(* ===== verification/Devices.v ===== *)
(** * Devices and areas

    Models [internal/api/service_device.go], [service_area.go] and [service_zone.go] with
    the adapters the daemon gives them ([deviceReaderAdapter], [deviceWriterAdapter],
    [areaReaderAdapter] and [zoneReaderAdapter] of [internal/daemon/api_adapters.go]), over
    [Registry] and [EventStore].

    [device_edit_ignored]: renaming or moving a device adds an event to the log and
    changes nothing. *)

From S2P Require Import Prelude Codec DriverKit Sorting Events EventStore EventStoreFacts StateCache Registry DaemonFacts Api.

Record ApiDevice := mkApiDevice { av_ID : string; av_FriendlyName : string; av_AreaID : string; av_DriverInstanceID : string }.
Definition api_device (d : Device) : ApiDevice := mkApiDevice (D_ID d) (D_FriendlyName d) "" (D_DriverInstanceID d).

(** ** Reading *)

Section Read.
Context (t : RegTables) (st : AreaState).

(** [deviceReaderAdapter]: the area is not looked at. *)
Definition devices_of : list ApiDevice := api_device <$> ListDevices (mkDeviceFilter "" false) t.
Definition adapter_GetDevice (id : string) : result string ApiDevice :=
  match GetDevice id t with Ok d => Ok (api_device d) | Err msg => Err msg end.

Definition DeviceService_List (area : string) (size : Z) (token : string) : reply ApiDevice := list_handler devices_of size token.
Definition DeviceService_Get (id : string) : result connect_error ApiDevice :=
  match adapter_GetDevice id with Ok d => Ok d | Err msg => Err (ToConnect (mkError msg []) "device_not_found") end.

(** [areaReaderAdapter] and its service: one page, whatever its size. *)
Definition AreaService_List (order : list Area) (size : Z) (token : string) : reply Area :=
  match DecodeCursor token with Err _ => BadPageToken | Ok _ => Reply (ListAreasInMemory order) "" end.
Definition AreaService_Get (id : string) : result connect_error Area :=
  match GetAreaInMemory id st with
  | Some a => Ok a
  | None => Err (ToConnect (mkError ("area " +:+ quoted id +:+ " not found") []) "area_not_found")
  end.

(** [zoneReaderAdapter]: there are no zones. *)
Definition ZoneService_List (size : Z) (token : string) : reply Area :=
  match DecodeCursor token with Err _ => BadPageToken | Ok _ => Reply [] "" end.
Definition ZoneService_Get (id : string) : result connect_error Area :=
  Err (ToConnect (mkError ("zone " +:+ quoted id +:+ " not found") []) "zone_not_found").
End Read.

(** ** Writing *)

Section Write.
Context {M : Type} (marshal : Payload -> result string string).
(** The arguments of [Append]. *)
Context (now new_id : Z) (fl : nat -> TxFaults) (done : nat -> option string).
Implicit Type s : Store M RegTables.

Definition device_event (kind actor id : string) (p : PayloadKind) : Event :=
  mkEvent 0 now kind id ("api:" +:+ actor) uuid_Nil 0 (Some (Some p)).

(** [deviceWriterAdapter]: append, then read the device back. *)
Definition write_device (e : Event) (id : string) s : Store M RegTables * result string ApiDevice :=
  let '(s', r) := Append marshal now new_id fl done e s in
  (s', match r with Err msg => Err msg | Ok _ => adapter_GetDevice (tables (db s')) id end).
Definition RenameDevice (id newName actor : string) s : Store M RegTables * result string ApiDevice :=
  write_device (device_event "device_renamed" actor id (Payload_DeviceRenamed id newName)) id s.
Definition ReassignDevice (id newArea actor : string) s : Store M RegTables * result string ApiDevice :=
  let '(s', r) := write_device (device_event "device_reassigned" actor id (Payload_DeviceReassigned id newArea)) id s in
  (s', match r with Ok d => Ok (mkApiDevice (av_ID d) (av_FriendlyName d) newArea (av_DriverInstanceID d)) | Err msg => Err msg end).

Definition to_connect {A} (reason : string) (r : result string A) : result connect_error A :=
  match r with Ok x => Ok x | Err msg => Err (ToConnect (mkError msg []) reason) end.
Definition DeviceService_Rename (id newName actor : string) s : Store M RegTables * result connect_error ApiDevice :=
  if is_empty newName then (s, Err (ToConnect (mkError "validation failed" [ValidationFailed]) "empty_friendly_name"))
  else let '(s', r) := RenameDevice id newName actor s in (s', to_connect "rename_failed" r).
Definition DeviceService_Reassign (id newArea actor : string) s : Store M RegTables * result connect_error ApiDevice :=
  let '(s', r) := ReassignDevice id newArea actor s in (s', to_connect "reassign_failed" r).
End Write.

(** ** An event that no projector looks at *)

Section Silent.
Context {M T : Type} (marshal : Payload -> result string string).
Implicit Type s : Store M T.

(** The projectors keep the tables on every event with the payload of [e]. *)
Definition silent (regs : list (Projector M T * ProjectorMode)) (e : Event) : Prop :=
  forall p mode e' m t, (p, mode) ∈ regs -> PayloadPtr e' = PayloadPtr e -> (Apply p e' m t).1.2 = t.

Lemma apply_and_advance_silent regs fl e e' m (d : DB T) :
  silent regs e -> PayloadPtr e' = PayloadPtr e -> tables (apply_and_advance regs fl e' m d).1.2 = tables d.
Proof.
  intros Hs He. revert m d. induction regs as [|[p mode] regs IH]; intros m d; cbn [apply_and_advance]; [done|].
  assert (IH' := IH ltac:(intros q md e0 m0 t0 Hin; apply (Hs q md); by right)). clear IH. destruct (negb (is_sync mode)); [apply IH'|].
  unfold applyProjector. pose proof (Hs p mode e' m (tables d) (list_elem_of_here _ _) He) as Ht.
  destruct (Apply p e' m (tables d)) as [[m1 t1] [msg|]]; cbn in Ht; subst t1; [done|]. destruct (f_cursor fl (Name p)); [done|]. by rewrite IH'.
Qed.

Lemma appendTx_silent e payload fl s :
  silent (projectors s) e -> tables (db (appendTx e payload fl s).1.1) = tables (db s).
Proof.
  intros Hs. unfold appendTx. destruct (f_begin fl); [done|]. destruct (f_insert fl 0%nat); [done|]. cbn [insert_event].
  destruct (f_last_id fl 0%nat); [done|].
  match goal with |- context [apply_and_advance ?r ?f ?x ?m ?d] => pose proof (apply_and_advance_silent r f e x m d Hs eq_refl) as Ha; destruct (apply_and_advance r f x m d) as [[m2 d2] [msg|]] end; [done|].
  by destruct (f_commit fl).
Qed.

Lemma Append_silent now new_id fl done e s :
  silent (projectors s) e -> tables (db (Append marshal now new_id fl done e s).1) = tables (db s).
Proof.
  intros Hs. unfold Append. destruct (is_empty (Kind e)); [done|]. destruct (is_empty (Source e)); [done|].
  destruct (PayloadPtr e) as [p|] eqn:Hp; [|done]. destruct (marshal p) as [payload|]; [|done].
  match goal with |- context [withRetry ?f done (s, 0)] =>
    pose proof (withRetry_inv f done (fun st => projectors st.1 = projectors s /\ tables (db st.1) = tables (db s))
      (fun st => tables (db st.1) = tables (db s)) (s, 0)) as Hr; destruct (withRetry f done (s, 0)) as [[s' pos] err] end.
  lapply Hr; clear Hr.
  2: { intros i [s1 p1] [H1 H2]. cbn in H1, H2. cbn [fst].
    assert (Hs1 : silent (projectors s1) (fill_defaults now new_id e)) by (rewrite H1; intros q md e' m t Hin He; apply (Hs q md); [done|by rewrite He]).
    pose proof (appendTx_silent (fill_defaults now new_id e) payload (fl i) s1 Hs1) as Ht.
    pose proof (appendTx_spec (fill_defaults now new_id e) payload (fl i) s1) as Hspec.
    destruct (appendTx _ _ _ s1) as [[s2 pos2] [m2|]]; cbn in Ht |- *; [|congruence]. destruct Hspec as [(_ & Hq & _) _]. split; congruence. }
  intros Hr. specialize (Hr (conj eq_refl eq_refl)). destruct err as [msg|]; [apply Hr|]. cbn in Hr. by destruct (pos >? latestPosition s').
Qed.
End Silent.

(** ** The daemon *)

Section Daemon.
Context (cdc : snapshot_codec) (sd : snap_db) (caps : option Attributes -> result string string) (exec : reg_stmt -> option string).
Context (marshal : Payload -> result string string) (now new_id : Z) (fl : nat -> TxFaults) (done : nat -> option string).
Implicit Type s : Store Cache RegTables.
#[local] Abbreviation daemon_projectors := (daemon_regs cdc sd (registry_projector caps exec)).

Lemma device_events_silent e id name :
  PayloadPtr e = Some (Some (Payload_DeviceRenamed id name)) \/ PayloadPtr e = Some (Some (Payload_DeviceReassigned id name)) ->
  silent daemon_projectors e.
Proof.
  intros He p mode e' m t Hin Hp. unfold daemon_regs in Hin. apply elem_of_cons in Hin as [[= -> _]|[[= -> _]|Hin%not_elem_of_nil]%elem_of_cons]; [done| |done]. cbn. unfold Registry_Apply, GetKind. rewrite Hp.
  by destruct He as [-> | ->].
Qed.

(** Renaming or moving a device through the API changes nothing but the log. The
    event is appended, whether or not the device exists, and no projector looks at it:
    the tables are the same, so the device that the rename returns has its old name, and
    the area that the move returns is gone at the next reading. *)
Theorem device_edit_ignored id value actor s :
  projectors s = daemon_projectors -> value <> "" ->
  let renamed := DeviceService_Rename marshal now new_id fl done id value actor s in
  let moved := DeviceService_Reassign marshal now new_id fl done id value actor s in
  (tables (db renamed.1) = tables (db s) /\ tables (db moved.1) = tables (db s)) /\
  (forall d, renamed.2 = Ok d -> DeviceService_Get (tables (db s)) id = Ok d /\ length (events (db renamed.1)) = S (length (events (db s)))) /\
  (forall d, moved.2 = Ok d -> av_AreaID d = value /\
     exists d', DeviceService_Get (tables (db moved.1)) id = Ok d' /\ av_AreaID d' = "" /\ length (events (db moved.1)) = S (length (events (db s)))).
Proof.
  intros Hp Hv. unfold DeviceService_Rename, DeviceService_Reassign, RenameDevice, ReassignDevice, write_device, device_event.
  destruct (is_empty value) eqn:Hemp; [by apply String.eqb_eq in Hemp|].
  set (e1 := mkEvent _ _ "device_renamed" _ _ _ _ _). set (e2 := mkEvent _ _ "device_reassigned" _ _ _ _ _).
  pose proof (Append_silent marshal now new_id fl done e1 s) as T1. pose proof (Append_silent marshal now new_id fl done e2 s) as T2. rewrite Hp in T1, T2.
  specialize (T1 (device_events_silent e1 id value (or_introl eq_refl))). specialize (T2 (device_events_silent e2 id value (or_intror eq_refl))).
  pose proof (Append_cases marshal now new_id fl done e1 s) as C1. pose proof (Append_cases marshal now new_id fl done e2 s) as C2.
  destruct (Append _ _ _ _ _ e1 s) as [s1 r1], (Append _ _ _ _ _ e2 s) as [s2 r2]. cbn in T1, T2 |- *. rewrite T1, T2. unfold DeviceService_Get.
  split; [done|]. split.
  - intros d. destruct r1; [|done]. destruct C1 as (? & ? & _ & _ & _ & _ & _ & (Hev & _) & _). rewrite Hev, length_app, Nat.add_1_r.
    destruct (adapter_GetDevice (tables (db s)) id); [|done]. by intros [= ->].
  - intros d. destruct r2; [|done]. destruct C2 as (? & ? & _ & _ & _ & _ & _ & (Hev & _) & _). rewrite Hev, length_app, Nat.add_1_r.
    unfold adapter_GetDevice. destruct (GetDevice id (tables (db s))) as [dv|]; [|done]. intros [= <-]. cbn. split; [done|]. by exists (api_device dv).
Qed.
End Daemon.

(** ** A daemon with one device *)

Module DeviceDemo.

Definition marshal (p : Payload) : result string string :=
  match p with
  | Some (Payload_DeviceRenamed _ _) => Ok "ren" | Some (Payload_DeviceReassigned _ _) => Ok "mov"
  | _ => Demo.marshal p
  end.
Definition rename (id : string) := DeviceService_Rename marshal 9 3 (fun _ => no_faults) Example.never id "Desk lamp" "ann" Demo.store2.
Definition move_ (id : string) := DeviceService_Reassign marshal 9 3 (fun _ => no_faults) Example.never id "Desk lamp" "ann" Demo.store2.

Example rename_keeps_name : (rename "dev1").2 = Ok (mkApiDevice "dev1" "" "" "hue").
Proof. by vm_compute. Qed.

(** A device that does not exist: the call fails as an internal error, and the event
    stays in the log. *)
Example rename_unknown :
  (rename "ghost").2 = Err (mkConnectError CodeInternal "internal error" "rename_failed") /\
  length (events (db (rename "ghost").1)) = 3%nat.
Proof. split; by vm_compute. Qed.

Lemma device_edit_ignored_witness :
  (tables (db (rename "dev1").1) = tables (db Demo.store2) /\ tables (db (move_ "dev1").1) = tables (db Demo.store2)) /\
  (forall d, (rename "dev1").2 = Ok d -> DeviceService_Get (tables (db Demo.store2)) "dev1" = Ok d /\
     length (events (db (rename "dev1").1)) = S (length (events (db Demo.store2)))) /\
  (forall d, (move_ "dev1").2 = Ok d -> av_AreaID d = "Desk lamp" /\
     exists d', DeviceService_Get (tables (db (move_ "dev1").1)) "dev1" = Ok d' /\ av_AreaID d' = "" /\
       length (events (db (move_ "dev1").1)) = S (length (events (db Demo.store2)))).
Proof.
  apply (device_edit_ignored Demo.cdc snap_db_ok Demo.caps (fun _ => None) marshal 9 3 (fun _ => no_faults) Example.never "dev1" "Desk lamp" "ann" Demo.store2).
  - reflexivity.
  - done.
Defined.

End DeviceDemo.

______________________________

» **Task statement**: From the line holding "Context (now new_id" to the line holding "Definition ReassignDevice (id", inclusive, restate each line above exactly as written.

» **Task response**:
Context (now new_id : Z) (fl : nat -> TxFaults) (done : nat -> option string).
Implicit Type s : Store M RegTables.

Definition device_event (kind actor id : string) (p : PayloadKind) : Event :=
  mkEvent 0 now kind id ("api:" +:+ actor) uuid_Nil 0 (Some (Some p)).

(** [deviceWriterAdapter]: append, then read the device back. *)
Definition write_device (e : Event) (id : string) s : Store M RegTables * result string ApiDevice :=
  let '(s', r) := Append marshal now new_id fl done e s in
  (s', match r with Err msg => Err msg | Ok _ => adapter_GetDevice (tables (db s')) id end).
Definition RenameDevice (id newName actor : string) s : Store M RegTables * result string ApiDevice :=
  write_device (device_event "device_renamed" actor id (Payload_DeviceRenamed id newName)) id s.
Definition ReassignDevice (id newArea actor : string) s : Store M RegTables * result string ApiDevice :=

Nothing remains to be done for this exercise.